The Irish potato famine of 1845–52 resulted in more than a million deaths. Another million people were displaced, and Ireland’s population was reduced by about 25%. The cause of widespread potato rot that devastated the staple crop was a fungus-like microbe that no one could see—an oomycete called Phytophthora infestans, more commonly known as potato blight. Since then, breeders have worked tirelessly to develop newer varieties of potato that are resistant to blight. Now, new research has shed light on the 180-year-long evolutionary arms race between potatoes and their pathogen (Nat. Comm. 2024, DOI: 10.1038/s41467-024-50749-4).

Jean Ristaino, a plant pathologist at North Carolina State University who led the research group, acknowledges that many factors aside from potato blight contributed to the famine. They include “an overreliance on subsistence of a single food crop, absentee landlords, and slow food relief policies by theBritish, that led to widespread hunger.” So even though potato blight was present in the US and other countries, Ireland was uniquely affected.
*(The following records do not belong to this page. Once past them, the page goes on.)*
(** C10.  [scrape_website] is total at its public interface: for every URL
    and [max_items], whatever the network and the parser answer, the call
    returns a DataFrame and never raises; and whenever its body raises (a
    transport error, an HTTP error status, a parse error or anything else)
    the exception is caught, reported with [st.error], and the value
    returned is the empty DataFrame. *)
Theorem scrape_website_total (url : string) (max_items : Z) (w : World) :
  exists df w',
    scrape_website internet url max_items w = (Return df, w') /\
    (forall e w1,
        scrape_body internet url max_items w = (Raise e, w1) ->
        df = pd_DataFrame_empty /\
        sent w' = sent w1 /\
        shown w' = (shown w1 ++ [st_error (error_message e)])%list).
Proof.
  unfold scrape_website, try_except.
  destruct (scrape_body internet url max_items w) as [[df|e] w1] eqn:Hbody.
  - exists df, w1. split; [reflexivity|].
    intros e w2 Habs. discriminate Habs.
  - unfold scrape_handler, error_message, bind, show, ret.
    destruct (is_RequestException e) eqn:Hcls; simpl;
      eexists; eexists; (split; [reflexivity|]);
      intros e' w2 Heq; injection Heq as <- <-; simpl; rewrite ?Hcls; auto.
Qed.

End Totality.

(** C10, witness: a request that times out; the exception raised by
    [requests.get] is caught and the call returns the empty frame. *)
Lemma scrape_website_total_witness :
  scrape_body (Demo.flaky Demo.two_books) Demo.books_url 10 world0
  = (Raise (mkExn Timeout "Read timed out. (read timeout=10)"),
     mkWorld [the_request Demo.books_url] []) /\
  exists w',
    scrape_website (Demo.flaky Demo.two_books) Demo.books_url 10 world0
    = (Return pd_DataFrame_empty, w') /\
    shown w' = [st_error "❌ Error fetching website: Read timed out. (read timeout=10)"].
Proof.
  split; [vm_compute; reflexivity|].
  destruct (scrape_website_total (Demo.flaky Demo.two_books) Demo.books_url 10 world0)
    as [df [w' [Hrun Hcaught]]].
  destruct (Hcaught (mkExn Timeout "Read timed out. (read timeout=10)")
              (mkWorld [the_request Demo.books_url] []))
    as [Hdf [_ Hshown]]; [vm_compute; reflexivity|].
  exists w'. subst df. split; [exact Hrun|exact Hshown].
Defined.

(** ** Unsupported sources *)

Section Unsupported.

Context {Tag : Type} `{Bs4 Tag}.
Variable internet : nat -> request -> pyresult Response.

(** C1, as amended.  For every source identifier that matches no known
    layout pattern, [scrape_website] invokes the transport exactly once:
    the fetch comes before the layout check.  It then returns the empty
    DataFrame; when the fetch and the parse succeed the unsupported source
    is reported with the warning, and when they fail the failure is
    reported with [st.error] instead. *)
Theorem unsupported_source_fetches_once (url : string) (max_items : Z) (w : World) :
  route url = None ->
  exists w',
    scrape_website internet url max_items w = (Return pd_DataFrame_empty, w') /\
    sent w' = (sent w ++ [the_request url])%list /\
    (forall soup,
        fetch_document internet (length (sent w)) url = Return soup ->
        shown w' = (shown w ++ [st_warning unsupported_warning])%list) /\
    (forall e,
        fetch_document internet (length (sent w)) url = Raise e ->
        shown w' = (shown w ++ [st_error (error_message e)])%list).
Proof.
  intros Hroute. rewrite scrape_website_run, Hroute.
  destruct (fetch_document internet (length (sent w)) url) as [soup|e];
    eexists; (split; [reflexivity|]); simpl;
    (split; [reflexivity|]); split; intros x Hx;
    first [discriminate Hx | injection Hx as <-; reflexivity].
Qed.

End Unsupported.

(** C1, witness: the address of no known shop, on a network that serves
    it. *)
Lemma unsupported_source_fetches_once_witness :
  exists w',
    scrape_website (Demo.shop Demo.no_blocks) Demo.other_url 50 world0
    = (Return pd_DataFrame_empty, w') /\
    sent w' = [the_request Demo.other_url] /\
    shown w' = [st_warning unsupported_warning].
Proof.
  destruct (unsupported_source_fetches_once (Demo.shop Demo.no_blocks)
              Demo.other_url 50 world0 eq_refl)
    as [w' [Hrun [Hsent [Hwarn _]]]].
  exists w'. split; [exact Hrun|]. split; [exact Hsent|].
  exact (Hwarn _ eq_refl).
Defined.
Yet the role of the potato blight pathogen itself shouldn’t be underestimated.

The widespread loss of potato crops prompted growers to think about how to control potato blight through “cultural practices or using chemicals” and, some years later, by breeding resistance into potatoes, Ristaino says. That sparked what plant pathologists commonly refer to as an “evolutionary arms race,” in which breeding led to the evolution of R resistance genes in potatoes to protect against infection and the corresponding evolution of effector genes in potato blight to overcome the crop’s defenses.

To study this plant-pathogen coevolution over time, Ristaino’s group took samples from potato specimens preserved in historical plant research collections, called herbaria, and extracted DNA from them. The team was then able to sequence the R genes in those potatoes and the effector genes from the potato blight pathogen cells that had infected those historical samples.

This approach allowed the group to see just how quickly potato blight was evolving and diversifying to overcome resistance in potatoes. In fact, the variant that caused the 19th-century famine had evolved an effector gene that could overcome an important potato R gene long before that R gene was bred into crops from a resistant, South American species of wild potato. Over time, the potato blight pathogen expanded its genome and responded directly to breeding programs that introduced additional R genes into the crop.

Sorrel Tran, a plant pathologist at the University of New Mexico, says that the work is important because “a lot of scientists are going back to these older populations, looking for these specific R genes, and seeing if they confer any resistance to some of the diseases that are popping up now.”

But the herbaria housing these historical collections are being threatened, Ristaino and Tran say. “Many universities have eliminated herbaria altogether,” Ristaino says. Those include Duke University, which closed its herbarium earlier this year. Herbaria “are worth preserving, and this study reflects just how important these collections are.”